* _TRY IT_
Write down each of the records again, exactly and in full.

* _DATA UNDER STUDY_
§
Lemma startswith_slash (s : string) :
  has_char slash s = false -> startswith s "/" = false.
Proof.
  destruct s as [|c s]; [done|]. unfold startswith. cbn [String.prefix has_char].
  intros [Hc _]%orb_false_elim.
  destruct (ascii_dec "/" c) as [<-|?]; [done | reflexivity].
Qed.

Lemma join_image_dir (f : string) :
  startswith f "/" = false ->
  posixpath.join IMAGE_DIR f = "attendance_images/" +:+ f.
Proof. unfold posixpath.join. by intros ->. Qed.

Lemma fold_walk_plain (comps stk : list string) :
  Forall plain_name comps ->
  fold_left walk_step comps stk = rev comps ++ stk.
Proof.
  revert stk. induction comps as [|c comps IH]; intros stk Hall; [done|].
  inversion Hall as [|? ? (H1 & H2 & H3 & _) Hcs]; subst. simpl.
  rewrite <- app_assoc. simpl. rewrite <- IH by done. f_equal.
  unfold walk_step. by rewrite !bool_decide_eq_false_2.
Qed.

Lemma resolve_in_store (dir : list string) (f : string) :
  plain_name f ->
  resolve dir ("attendance_images/" +:+ f) = dir ++ [IMAGE_DIR; f].
Proof.
  intros Hf. unfold resolve.
  change ("attendance_images/" +:+ f) with ("attendance_images" +:+ String slash f).
  rewrite split_on_app by reflexivity.
  rewrite split_on_no_sep by apply Hf.
  change (startswith ("attendance_images" +:+ String slash f) "/") with false.
  rewrite fold_walk_plain.
  - simpl. rewrite rev_involutive, <- app_assoc. done.
  - constructor; [by repeat split | by constructor].
Qed.

Lemma resolve_plain (dir : list string) (f : string) :
  plain_name f -> resolve dir f = dir ++ [f].
Proof.
  intros Hf. pose proof Hf as (H1 & H2 & H3 & H4). unfold resolve.
  rewrite split_on_no_sep, startswith_slash by done.
  rewrite (fold_walk_plain [f]) by (by constructor).
  by rewrite rev_app_distr, !rev_involutive.
Qed.

Lemma resolve_db_path (dir : list string) : resolve dir DB_PATH = dir ++ [DB_PATH].
Proof. apply resolve_plain. by repeat split. Qed.

Lemma snoc_neq {A} (l l' : list A) (a b : A) : a ≠ b -> l ++ [a] ≠ l' ++ [b].
Proof. intros Hne Heq. apply app_inj_2 in Heq as [_ [=]]; done. Qed.

Lemma hex_jpg_length (u : N) : String.length (uuid_hex u +:+ ".jpg") = 36%nat.
Proof. rewrite length_app. unfold uuid_hex. by rewrite to_hex_length. Qed.

Lemma hex_jpg_not_db (u : N) : uuid_hex u +:+ ".jpg" ≠ DB_PATH.
Proof. intros Heq. pose proof (hex_jpg_length u) as Hlen. by rewrite Heq in Hlen. Qed.

Lemma hex_jpg_neq (u : N) (s : string) :
  String.length s ≠ 36%nat -> s ≠ uuid_hex u +:+ ".jpg".
Proof. intros Hlen ->. by rewrite hex_jpg_length in Hlen. Qed.


Lemma startswith_app (p x : string) : startswith (p +:+ x) p = true.
Proof.
  unfold startswith. induction p as [|a p IH].
  - by destruct x.
  - change (String a p +:+ x) with (String a (p +:+ x)).
    cbn [String.prefix]. by destruct (ascii_dec a a).
Qed.

Lemma concat_cons (c d : string) (cs : list string) :
  String.concat "/" (c :: d :: cs) = c +:+ String slash (String.concat "/" (d :: cs)).
Proof. reflexivity. Qed.

Lemma split_on_concat (comps : list string) :
  comps ≠ [] ->
  Forall (fun c => has_char slash c = false) comps ->
  split_on slash (String.concat "/" comps) = comps.
Proof.
  induction comps as [|c [|d cs] IH]; intros Hne Hall; [done| |].
  - cbn [String.concat]. apply split_on_no_sep. by inversion Hall.
  - rewrite concat_cons. inversion Hall as [|? ? Hc Hcs]; subst.
    rewrite split_on_app by done. f_equal. by apply IH.
Qed.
§
* _EXERCISE ANSWER_
Lemma startswith_slash (s : string) :
  has_char slash s = false -> startswith s "/" = false.
Proof.
  destruct s as [|c s]; [done|]. unfold startswith. cbn [String.prefix has_char].
  intros [Hc _]%orb_false_elim.
  destruct (ascii_dec "/" c) as [<-|?]; [done | reflexivity].
Qed.

Lemma join_image_dir (f : string) :
  startswith f "/" = false ->
  posixpath.join IMAGE_DIR f = "attendance_images/" +:+ f.
Proof. unfold posixpath.join. by intros ->. Qed.

Lemma fold_walk_plain (comps stk : list string) :
  Forall plain_name comps ->
  fold_left walk_step comps stk = rev comps ++ stk.
Proof.
  revert stk. induction comps as [|c comps IH]; intros stk Hall; [done|].
  inversion Hall as [|? ? (H1 & H2 & H3 & _) Hcs]; subst. simpl.
  rewrite <- app_assoc. simpl. rewrite <- IH by done. f_equal.
  unfold walk_step. by rewrite !bool_decide_eq_false_2.
Qed.

Lemma resolve_in_store (dir : list string) (f : string) :
  plain_name f ->
  resolve dir ("attendance_images/" +:+ f) = dir ++ [IMAGE_DIR; f].
Proof.
  intros Hf. unfold resolve.
  change ("attendance_images/" +:+ f) with ("attendance_images" +:+ String slash f).
  rewrite split_on_app by reflexivity.
  rewrite split_on_no_sep by apply Hf.
  change (startswith ("attendance_images" +:+ String slash f) "/") with false.
  rewrite fold_walk_plain.
  - simpl. rewrite rev_involutive, <- app_assoc. done.
  - constructor; [by repeat split | by constructor].
Qed.

Lemma resolve_plain (dir : list string) (f : string) :
  plain_name f -> resolve dir f = dir ++ [f].
Proof.
  intros Hf. pose proof Hf as (H1 & H2 & H3 & H4). unfold resolve.
  rewrite split_on_no_sep, startswith_slash by done.
  rewrite (fold_walk_plain [f]) by (by constructor).
  by rewrite rev_app_distr, !rev_involutive.
Qed.

Lemma resolve_db_path (dir : list string) : resolve dir DB_PATH = dir ++ [DB_PATH].
Proof. apply resolve_plain. by repeat split. Qed.

Lemma snoc_neq {A} (l l' : list A) (a b : A) : a ≠ b -> l ++ [a] ≠ l' ++ [b].
Proof. intros Hne Heq. apply app_inj_2 in Heq as [_ [=]]; done. Qed.

Lemma hex_jpg_length (u : N) : String.length (uuid_hex u +:+ ".jpg") = 36%nat.
Proof. rewrite length_app. unfold uuid_hex. by rewrite to_hex_length. Qed.

Lemma hex_jpg_not_db (u : N) : uuid_hex u +:+ ".jpg" ≠ DB_PATH.
Proof. intros Heq. pose proof (hex_jpg_length u) as Hlen. by rewrite Heq in Hlen. Qed.

Lemma hex_jpg_neq (u : N) (s : string) :
  String.length s ≠ 36%nat -> s ≠ uuid_hex u +:+ ".jpg".
Proof. intros Hlen ->. by rewrite hex_jpg_length in Hlen. Qed.


Lemma startswith_app (p x : string) : startswith (p +:+ x) p = true.
Proof.
  unfold startswith. induction p as [|a p IH].
  - by destruct x.
  - change (String a p +:+ x) with (String a (p +:+ x)).
    cbn [String.prefix]. by destruct (ascii_dec a a).
Qed.

Lemma concat_cons (c d : string) (cs : list string) :
  String.concat "/" (c :: d :: cs) = c +:+ String slash (String.concat "/" (d :: cs)).
Proof. reflexivity. Qed.

Lemma split_on_concat (comps : list string) :
  comps ≠ [] ->
  Forall (fun c => has_char slash c = false) comps ->
  split_on slash (String.concat "/" comps) = comps.
Proof.
  induction comps as [|c [|d cs] IH]; intros Hne Hall; [done| |].
  - cbn [String.concat]. apply split_on_no_sep. by inversion Hall.
  - rewrite concat_cons. inversion Hall as [|? ? Hc Hcs]; subst.
    rewrite split_on_app by done. f_equal. by apply IH.
Qed.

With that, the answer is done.